【第22章】永遠に
その映画の結末は、原作と違っていた。
原作では、友達以上恋人未満の関係になった男女が、映画では二人が結ばれて終わる恋愛映画になっていた。
正直、これだけ原作を変えて問題にならないのかと思った。
役者はイメージと外れてなかったし、演技も良かった。
だから、尚更なぜ結末が変わったのか。
2時間の映画が終わり、真っ暗だった館内が明るくなっていく。
まるで、夜が明けていくみたいだ。
立ち上がろうと思い、彼女の方を見るとボーッとした顔をしている。
しばらくすると、ハッと我に返ったように僕の方を見て「行こうか」と言い、立ち上がった。
それでも、まだどこかぼんやりしている。
映画を観終わったあとは、その世界からすぐに抜け出せないことはある。
僕は原作を読んでいたから、どこか客観的に映画を観ていたのかもしれない。
でも、彼女は初めてこの物語に触れたのだ。
僕たちは多くを語らず、昼食を食べに行った。
映画館から少し歩いて、路地に入ったところにある蕎麦屋。
彼女が行きたかった店だ。
うぐいす色ののれんをくぐり、扉を開けると店内は混んでいた。
たまたま二人席が空いたので、僕たちはそこに座った。
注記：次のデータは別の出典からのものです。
(* ===== verification/Syscall.v ===== *)
(** System-call arguments and dispatch: syscall.c.

    The kernel runs a system call on the page table of the calling process, so user memory is
    what the processor's address translation makes of the byte memory.  A load or store
    that the translation does not allow is a fault. *)

From stdpp Require Import base tactics numbers option list gmap sets strings.
From Stdlib Require Import ZArith Lia.
From S2P Require Import Prelude ProcDefs Spinlock CString Kernel Memory Kalloc Vm VmFacts VmSpace VmFork VmUser.

(** * Address translation *)

(** The entry for [va], if its table is present. *)
Definition hw_pte (m : mem) (pgdir va : Z) : option Z :=
  let pde := get32 m (u32 (pgdir + 4 * PDX va)) in
  if present pde then Some (get32 m (u32 (P2V (PTE_ADDR pde) + 4 * PTX va))) else None.
(** The address in the kernel's map of physical memory of the byte at [va]; supervisor mode. *)
Definition hw_walk (m : mem) (pgdir va : Z) : option Z :=
  e ← hw_pte m pgdir va;
  if present e then Some (u32 (P2V (PTE_ADDR e) + va mod PGSIZE)) else None.
(** Stores also need the page to be writable. *)
Definition hw_walk_w (m : mem) (pgdir va : Z) : option Z :=
  e ← hw_pte m pgdir va;
  if present e && negb (Z.land e PTE_W =? 0) then Some (u32 (P2V (PTE_ADDR e) + va mod PGSIZE)) else None.

(** The byte at user address [a] of process [p]. *)
Definition uload (m : mem) (p : proc) (a : Z) : outcome Z :=
  match p_pgdir p with
  | Some pgdir => match hw_walk m pgdir a with Some ka => Ok (m ka) | None => Err EFault end
  | None => Err EFault
  end.
Definition uload32 (m : mem) (p : proc) (a : Z) : outcome Z :=
  b0 ← uload m p a; b1 ← uload m p (u32 (a + 1)); b2 ← uload m p (u32 (a + 2)); b3 ← uload m p (u32 (a + 3));
  mret (b0 + 256 * (b1 + 256 * (b2 + 256 * b3))).
(** Bytes to user memory, from [a] on. *)
Fixpoint ustore (p : proc) (a : Z) (bs : list Z) (m : mem) : outcome mem :=
  match bs with
  | [] => Ok m
  | b :: bs =>
      match p_pgdir p ≫= fun pgdir => hw_walk_w m pgdir a with
      | Some ka => ustore p (u32 (a + 1)) bs (mput m ka b)
      | None => Err EFault
      end
  end.
Fixpoint uload_bytes (m : mem) (p : proc) (a : Z) (n : nat) : outcome (list Z) :=
  match n with
  | O => Ok []
  | S n => b ← uload m p a; bs ← uload_bytes m p (u32 (a + 1)) n; mret (b :: bs)
  end.

(** * Arguments

    The results are [None] for -1, and the value stored through the pointer argument
    otherwise. *)
Section args.
Context (m : mem) (p : proc).

Definition fetchint (addr : Z) : outcome (option Z) :=
  if (p_sz p <=? addr) || (p_sz p <? u32 (addr + 4)) then Ok None else
  v ← uload32 m p addr; mret (Some (s32 v)).

(** The loop, [k] bytes past the start. *)
Fixpoint fetchstr_from (fuel : nat) (s ep k : Z) : outcome (option Z) :=
  match fuel with
  | O => Err EFuel
  | S fuel =>
      if s <? ep then
        c ← uload m p s;
        if c =? 0 then Ok (Some k) else fetchstr_from fuel (u32 (s + 1)) ep (k + 1)
      else Ok None
  end.
(** The length; the pointer is [addr] itself. *)
Definition fetchstr (addr : Z) : outcome (option Z) :=
  if p_sz p <=? addr then Ok None else fetchstr_from (S (Z.to_nat (p_sz p - addr))) addr (p_sz p) 0.

Definition argint (n : Z) : outcome (option Z) := fetchint (u32 (tf_esp (p_tf p) + 4 + 4 * n)).

Definition argptr (n size : Z) : outcome (option Z) :=
  i ← argint n;
  match i with
  | None => Ok None
  | Some i =>
      if (size <? 0) || (p_sz p <=? u32 i) || (p_sz p <? u32 (u32 i + size)) then Ok None else Ok (Some (u32 i))
  end.

(** The address and the length of the string. *)
Definition argstr (n : Z) : outcome (option (Z * Z)) :=
  i ← argint n;
  match i with
  | None => Ok None
  | Some addr => len ← fetchstr (u32 addr); Ok (option_map (pair (u32 addr)) len)
  end.
End args.

(** * Dispatch *)

Inductive sysname :=
  | Sys_fork | Sys_exit | Sys_wait | Sys_pipe | Sys_read | Sys_kill | Sys_exec | Sys_fstat | Sys_chdir | Sys_dup | Sys_getpid
  | Sys_sbrk | Sys_sleep | Sys_uptime | Sys_open | Sys_write | Sys_mknod | Sys_unlink | Sys_link | Sys_mkdir | Sys_close
  | Sys_halt | Sys_date | Sys_getuid | Sys_getgid | Sys_getppid | Sys_setuid | Sys_setgid | Sys_getprocs
  | Sys_setpriority | Sys_getpriority.
#[global] Instance sysname_eq_dec : EqDecision sysname.
Proof. solve_decision. Defined.

(** The numbers of syscall.h. *)
Definition sys_number (c : sysname) : Z :=
  match c with
  | Sys_fork => 1 | Sys_exit => 2 | Sys_wait => 3 | Sys_pipe => 4 | Sys_read => 5 | Sys_kill => 6 | Sys_exec => 7 | Sys_fstat => 8
  | Sys_chdir => 9 | Sys_dup => 10 | Sys_getpid => 11 | Sys_sbrk => 12 | Sys_sleep => 13 | Sys_uptime => 14 | Sys_open => 15
  | Sys_write => 16 | Sys_mknod => 17 | Sys_unlink => 18 | Sys_link => 19 | Sys_mkdir => 20 | Sys_close => 21 | Sys_halt => 22
  | Sys_date => 23 | Sys_getuid => 24 | Sys_getgid => 25 | Sys_getppid => 26 | Sys_setuid => 27 | Sys_setgid => 28
  | Sys_getprocs => 29 | Sys_setpriority => 30 | Sys_getpriority => 31
  end.
(** [syscalls[]]; index 0 is a null pointer. *)
Definition syscalls : list (option sysname) :=
  None :: (Some <$> [Sys_fork; Sys_exit; Sys_wait; Sys_pipe; Sys_read; Sys_kill; Sys_exec; Sys_fstat; Sys_chdir; Sys_dup; Sys_getpid;
    Sys_sbrk; Sys_sleep; Sys_uptime; Sys_open; Sys_write; Sys_mknod; Sys_unlink; Sys_link; Sys_mkdir; Sys_close;
    Sys_halt; Sys_date; Sys_getuid; Sys_getgid; Sys_getppid; Sys_setuid; Sys_setgid; Sys_getprocs; Sys_setpriority; Sys_getpriority]).

(** The call that number [num] selects; [None] is an unknown system call. *)
Definition sys_select (num : Z) : option sysname :=
  if (0 <? num) && (num <? Z.of_nat (length syscalls)) then default None (syscalls !! Z.to_nat num) else None.

(** [syscall], in a state with the trap frame of the current process; [call] runs one system
    call and returns its result. *)
Definition syscall {S} (get_tf : M S trapframe) (set_eax : Z -> M S unit) (call : sysname -> M S Z) : M S unit :=
  tf ← get_tf;
  match sys_select (s32 (tf_eax tf)) with
  | Some c => r ← call c; set_eax (u32 r)
  | None => set_eax (u32 (-1))
  end.

(** System-call arguments: the checks of syscall.c keep every access of the kernel inside the
    memory of the calling process. *)

(** The process at a system call: its address space holds all of its [p_sz] bytes. *)
Record user_ok (kend : Z) (s : kmem) (p : proc) (U : gmap Z (Z * Z)) : Prop := {
  uo_space : exists pgdir T R xs, p_pgdir p = Some pgdir /\ space kend s pgdir T U R xs;
  uo_size : 0 <= p_sz p <= KERNBASE;
  uo_pages : forall q, 0 <= q < pgs (p_sz p) -> is_Some (U !! q)
}.

Lemma old_page_index va : 0 <= va < KERNBASE -> 0 <= va / PGSIZE < UPAGES /\ PDX va = va / PGSIZE / 1024 /\ PTX va = va / PGSIZE mod 1024.
Proof.
  intros H. assert (Hn : 0 <= va / PGSIZE < UPAGES) by (split; [apply Z.div_pos; [lia|done]|apply Z.div_lt_upper_bound; unfold UPAGES, KERNBASE, PGSIZE in *; lia]).
  split; [done|]. destruct (PDX_spec va) as [-> _]; [unfold KERNBASE in *; lia|]. destruct (PTX_spec va) as [-> _]. split; [|done].
  change (2 ^ 22) with (PGSIZE * 1024). by rewrite Z.div_div.
Qed.

Section facts.
Context (kend : Z) (kend_high : KERNBASE < kend).

(** The processor sees what the address space says. *)
Lemma hw_walk_space s pgdir T U R xs va : space kend s pgdir T U R xs -> 0 <= va < KERNBASE ->
  hw_walk (km_mem s) pgdir va = (fun pf => pf.1 + va mod PGSIZE) <$> U !! (va / PGSIZE).
Proof using kend_high.
  intros H Hva. destruct (old_page_index va Hva) as (Hn & Ed & Et).
  destruct (vmst_parts _ _ _ _ _ _ (sp_st _ _ _ _ _ _ _ H)) as (Hd & _ & _ & _ & _ & Ht & _). pose proof (page_range kend kend_high _ Hd) as Hdr.
  destruct (page_index (va / PGSIZE)) as [Hi Hj]; [unfold UPAGES in *; lia|]. unfold hw_walk, hw_pte. rewrite Ed, Et.
  rewrite (u32_small (pgdir + _)) by (unfold PGSIZE in *; lia). rewrite (dr_pde _ _ _ (vm_dir _ _ _ _ _ _ (sp_st _ _ _ _ _ _ _ H))) by done.
  pose proof (sp_pte _ _ _ _ _ _ _ H _ Hn) as Ep. unfold pte in Ep. destruct (T !! (va / PGSIZE / 1024)) as [t|] eqn:E; cbn [fmap option_fmap option_map from_option id].
  - destruct (Ht t) as [Hpt _]; [apply elem_tabs; eauto|]. destruct (page_ok_pde kend kend_high t Hpt) as (-> & -> & _). pose proof (page_range kend kend_high _ Hpt) as Htr.
    rewrite (u32_small (t + _)) by (unfold PGSIZE in *; lia). cbn. rewrite Ep. destruct (U !! (va / PGSIZE)) as [[p f]|] eqn:Eu; cbn [fmap option_fmap option_map from_option id]; [|done].
    destruct (space_frame kend kend_high _ _ _ _ _ _ _ p f H Eu) as (Hp & _). destruct (sp_dom _ _ _ _ _ _ _ H _ _ Eu) as (_ & Hf & Ho).
    destruct (upte_facts kend kend_high p f Hp Hf Ho) as (-> & -> & _ & _ & -> & _). cbn. f_equal. apply u32_small.
    pose proof (page_range kend kend_high _ Hp). pose proof (Z.mod_pos_bound va PGSIZE ltac:(done)). lia.
  - cbn. destruct (U !! (va / PGSIZE)) as [[p f]|] eqn:Eu; [exfalso|done]. cbn in Ep.
    destruct (space_frame kend kend_high _ _ _ _ _ _ _ p f H Eu) as (Hp & _). destruct (sp_dom _ _ _ _ _ _ _ H _ _ Eu) as (_ & Hf & Ho).
    destruct (upte_facts kend kend_high p f Hp Hf Ho) as (Hpr & _). by rewrite <-Ep in Hpr.
Qed.

Lemma uload_ok s p U a : user_ok kend s p U -> 0 <= a < p_sz p -> exists b, ubyte (km_mem s) U a = Some b /\ uload (km_mem s) p a = Ok b.
Proof using kend_high.
  intros [(pgdir & T & R & xs & Epg & Hs) Hsz Hpg] Ha. unfold uload. rewrite Epg, (hw_walk_space s pgdir T U R xs a Hs) by lia.
  destruct (Hpg (a / PGSIZE)) as [[q f] Eq]; [split; [apply Z.div_pos; [lia|done]|]|].
  - apply pgs_spec. unfold vpage. pose proof (Z.div_mod a PGSIZE ltac:(done)). pose proof (Z.mod_pos_bound a PGSIZE ltac:(done)). lia.
  - exists (km_mem s (q + a mod PGSIZE)). unfold ubyte. by rewrite Eq.
Qed.

(** The word at [a], as the process sees it. *)
Definition uword (v : Z -> option Z) (a : Z) : option Z :=
  b0 ← v a; b1 ← v (a + 1); b2 ← v (a + 2); b3 ← v (a + 3); Some (b0 + 256 * (b1 + 256 * (b2 + 256 * b3))).

Lemma fetchint_ok s p U addr : user_ok kend s p U -> 0 <= addr < 2 ^ 32 ->
  fetchint (km_mem s) p addr = Ok (if decide (addr + 4 <= p_sz p) then s32 <$> uword (ubyte (km_mem s) U) addr else None).
Proof using kend_high.
  intros H Ha. pose proof (uo_size _ _ _ _ H) as Hsz. unfold fetchint. unfold KERNBASE in *. destruct (Z.leb_spec (p_sz p) addr); cbn [orb].
  { by rewrite decide_False by lia. }
  rewrite u32_small by lia. destruct (Z.ltb_spec (p_sz p) (addr + 4)); [by rewrite decide_False by lia|]. rewrite decide_True by lia. unfold uload32, uword.
  rewrite !u32_small by lia.
  destruct (uload_ok s p U addr H ltac:(lia)) as (b0 & -> & ->). destruct (uload_ok s p U (addr + 1) H ltac:(lia)) as (b1 & -> & ->).
  destruct (uload_ok s p U (addr + 2) H ltac:(lia)) as (b2 & -> & ->). destruct (uload_ok s p U (addr + 3) H ltac:(lia)) as (b3 & -> & ->). done.
Qed.

(** [k] is the length of the string at [a]. *)
Definition ustring_at (v : Z -> option Z) (a k : Z) : Prop :=
  0 <= k /\ v (a + k) = Some 0 /\ forall i, 0 <= i < k -> exists c, v (a + i) = Some c /\ c <> 0.

Lemma fetchstr_from_ok s p U a : user_ok kend s p U -> forall fuel k, 0 <= a -> 0 <= k -> p_sz p - (a + k) < Z.of_nat fuel -> a + k <= p_sz p ->
  (forall i, 0 <= i < k -> exists c, ubyte (km_mem s) U (a + i) = Some c /\ c <> 0) ->
  exists r, fetchstr_from (km_mem s) p fuel (a + k) (p_sz p) k = Ok r /\
    match r with
    | Some n => a + n < p_sz p /\ ustring_at (ubyte (km_mem s) U) a n
    | None => forall i, 0 <= i < p_sz p - a -> exists c, ubyte (km_mem s) U (a + i) = Some c /\ c <> 0
    end.
Proof using kend_high.
  intros H. pose proof (uo_size _ _ _ _ H) as Hsz. unfold KERNBASE in Hsz. induction fuel as [|fuel IH]; intros k Ha Hk Hf Hend Hnz; [lia|]. cbn [fetchstr_from].
  destruct (Z.ltb_spec (a + k) (p_sz p)) as [Hlt|Hge].
  2:{ exists None. split; [done|]. intros i Hi. apply Hnz. lia. }
  destruct (uload_ok s p U (a + k) H ltac:(lia)) as (c & Eb & ->). cbn. destruct (Z.eqb_spec c 0) as [->|Hc].
  - exists (Some k). done.
  - rewrite u32_small by lia. rewrite <-Z.add_assoc. apply IH; try lia. intros i Hi. destruct (decide (i = k)) as [->|]; [by exists c|apply Hnz; lia].
Qed.

Lemma fetchstr_ok s p U a : user_ok kend s p U -> 0 <= a -> exists r, fetchstr (km_mem s) p a = Ok r /\
  match r with
  | Some n => a + n < p_sz p /\ ustring_at (ubyte (km_mem s) U) a n
  | None => p_sz p <= a \/ forall i, 0 <= i < p_sz p - a -> exists c, ubyte (km_mem s) U (a + i) = Some c /\ c <> 0
  end.
Proof using kend_high.
  intros H Ha. unfold fetchstr. destruct (Z.leb_spec (p_sz p) a); [exists None; split; [done|by left]|].
  destruct (fetchstr_from_ok s p U a H (S (Z.to_nat (p_sz p - a))) 0) as (r & E & Hr); try lia. rewrite Z.add_0_r in E.
  exists r. split; [done|]. destruct r; [done|by right].
Qed.

(** C21: A system call reads its arguments without a fault, whatever the stack pointer and the arguments are.
    Argument [n] is the word above the return address if it lies inside the process.  [argptr] accepts a pointer
    exactly when the whole block lies in the memory of the process; [argstr] accepts one exactly when a string that ends
    inside the process starts there, and returns its length. *)
Theorem syscall_args_checked s p U n size : user_ok kend s p U -> - 2 ^ 31 <= size < 2 ^ 31 ->
  let addr := u32 (tf_esp (p_tf p) + 4 + 4 * n) in
  let arg := if decide (addr + 4 <= p_sz p) then s32 <$> uword (ubyte (km_mem s) U) addr else None in
  argint (km_mem s) p n = Ok arg /\
  argptr (km_mem s) p n size = Ok (i ← arg; if decide (0 <= size /\ u32 i < p_sz p /\ u32 i + size <= p_sz p) then Some (u32 i) else None) /\
  exists r, argstr (km_mem s) p n = Ok r /\
    match r with
    | Some (a, k) => u32 <$> arg = Some a /\ a + k < p_sz p /\ ustring_at (ubyte (km_mem s) U) a k
    | None => forall i, arg = Some i -> p_sz p <= u32 i \/ forall j, 0 <= j < p_sz p - u32 i -> exists c, ubyte (km_mem s) U (u32 i + j) = Some c /\ c <> 0
    end.
Proof using kend_high.
  intros H Hsize addr arg. pose proof (uo_size _ _ _ _ H) as Hsz. unfold KERNBASE in Hsz.
  assert (Ei : argint (km_mem s) p n = Ok arg) by (apply fetchint_ok; [done|apply u32_range]). split; [done|]. unfold argptr, argstr. rewrite Ei. cbn.
  destruct arg as [i|]; [|split; [done|]; by exists None]. cbn. pose proof (u32_range i) as Hi. split.
  - destruct (Z.ltb_spec size 0); [by rewrite decide_False by lia|]. destruct (Z.leb_spec (p_sz p) (u32 i)); [by rewrite decide_False by lia|].
    rewrite (u32_small (u32 i + size)) by lia. destruct (Z.ltb_spec (p_sz p) (u32 i + size)); [by rewrite decide_False by lia|by rewrite decide_True by lia].
  - destruct (fetchstr_ok s p U (u32 i) H ltac:(lia)) as (r & -> & Hr). cbn. exists (option_map (pair (u32 i)) r). split; [done|].
    destruct r as [k|]; cbn; [by destruct Hr|]. intros j [= <-]. done.
Qed.
End facts.

(** * An example *)

(** A process of two pages whose stack pointer is 4088: its first argument is across the border of
    the pages, and is 0. *)
Definition demo_caller (pgdir : Z) : proc := set_p_tf (set_tf_esp 4088 zero_tf) (set_p_pgdir (Some pgdir) (set_p_sz 8192 zero_proc)).

Lemma syscall_args_checked_witness : exists s pgdir, argint (km_mem s) (demo_caller pgdir) 0 = Ok (Some 0) /\
  argptr (km_mem s) (demo_caller pgdir) 0 8193 = Ok None.
Proof.
  destruct demo_process_made as (s & d & T & U & xs & H). exists s, d.
  assert (Hu : user_ok demo_end s (demo_caller d) U).
  { split; [|done|exact (demo_present _ _ _ _ _ H)]. exists d, T, [], xs. split; [done|]. apply H. }
  destruct (syscall_args_checked demo_end eq_refl s (demo_caller d) U 0 8193 Hu ltac:(lia)) as (-> & -> & _). cbn [tf_esp p_tf demo_caller set_p_tf set_tf_esp p_sz set_p_pgdir set_p_sz].
  change (u32 (4088 + 4 + 4 * 0)) with 4092. rewrite decide_True by done. unfold uword.
  rewrite !(dp_zero _ _ _ _ _ H) by lia. cbn. done.
Defined.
そして、お互い蕎麦を注文した。
僕はモノを捨ててから、めっきり食べる量が減ってしまった。
だから、友達と食事に行くのも避けるようになった。
もともと、お酒が飲めないから誘われても断ることが多かったけれど……。
「面白かった」
蕎麦を待つ時間、彼女がしみじみと言う。
「映画館に来たのは、久しぶりだったけど面白かった。主人公の二人がどうなるのかと思ったけれど、ハッピーエンドになって良かった」
映画を思い出しながら、彼女は話す。
それから、僕を見つめる。
映画の感想を聞きたがっていると分かった。
「最後は……」
僕は思っていることを言おうとした。
二人がハッピーエンドになったことは変わらなかったけれど、それが恋愛に着地したことに違和感を覚えていた。
でも、それを言うにはあんまりだ。
「二人は、これからどうするんだろうね」
とだけ言った。
本当は「僕も面白かった」と答えた方が良いのだろう。
彼女でなかったら、迷わずそう言ったと思う。相手に合わせて……。
確かに原作は読んでいたけれど、映画自体は楽しめたのだから、嘘ではない。
でも、彼女に対してはそんなことしたくなかった。嫌われてしまうとしても。
「きっと、二人は恋人のような、友達のような、家族のような……。
そんな、かけがえないのない存在になっていくんじゃないかな」
静かに笑いながら、彼女は続ける。
「最後、二人は結ばれたけど、私はそれ以上のものがあったんじゃないかなって思う。
だから、きっと永遠に支え合って生きていけるよ。お互いを必要としている限り」
僕は、黙ったまま何も言えなかった。
そのうちに、蕎麦が運ばれてきた。
彼女は小さく両手を合わせて「いただきます」と言い、美味しそうに蕎麦を食べ始めた。
僕も箸を手に取り、一口食べる。
美味しい。
誰かと食べるのは、久しぶりのことだった。
視線を感じて、顔を上げると彼女がじっとこちらを見ている。
「何?」
思わず声が出る。彼女は慌てて、
「ごめんなさい。桐山さんが食べてるの、初めて見たから」
と謝った。
そして、また食べ始めた。
もしかして、僕があまり食べないことを気遣って、あっさりしたものにしてくれたのかもしれない。
僕は申し訳ない気持ちと、彼女の優しさを感じた。
「美味しい」
そう言うと、彼女は驚いた顔をして、嬉しそうに笑った。
今日は、本当にこれまで泣いていた彼女と、どこか違う。明るくて和やかだ。
そして、さっきの映画の感想。
僕は正直、動揺している。
彼女の言葉が胸をざわつかせていた。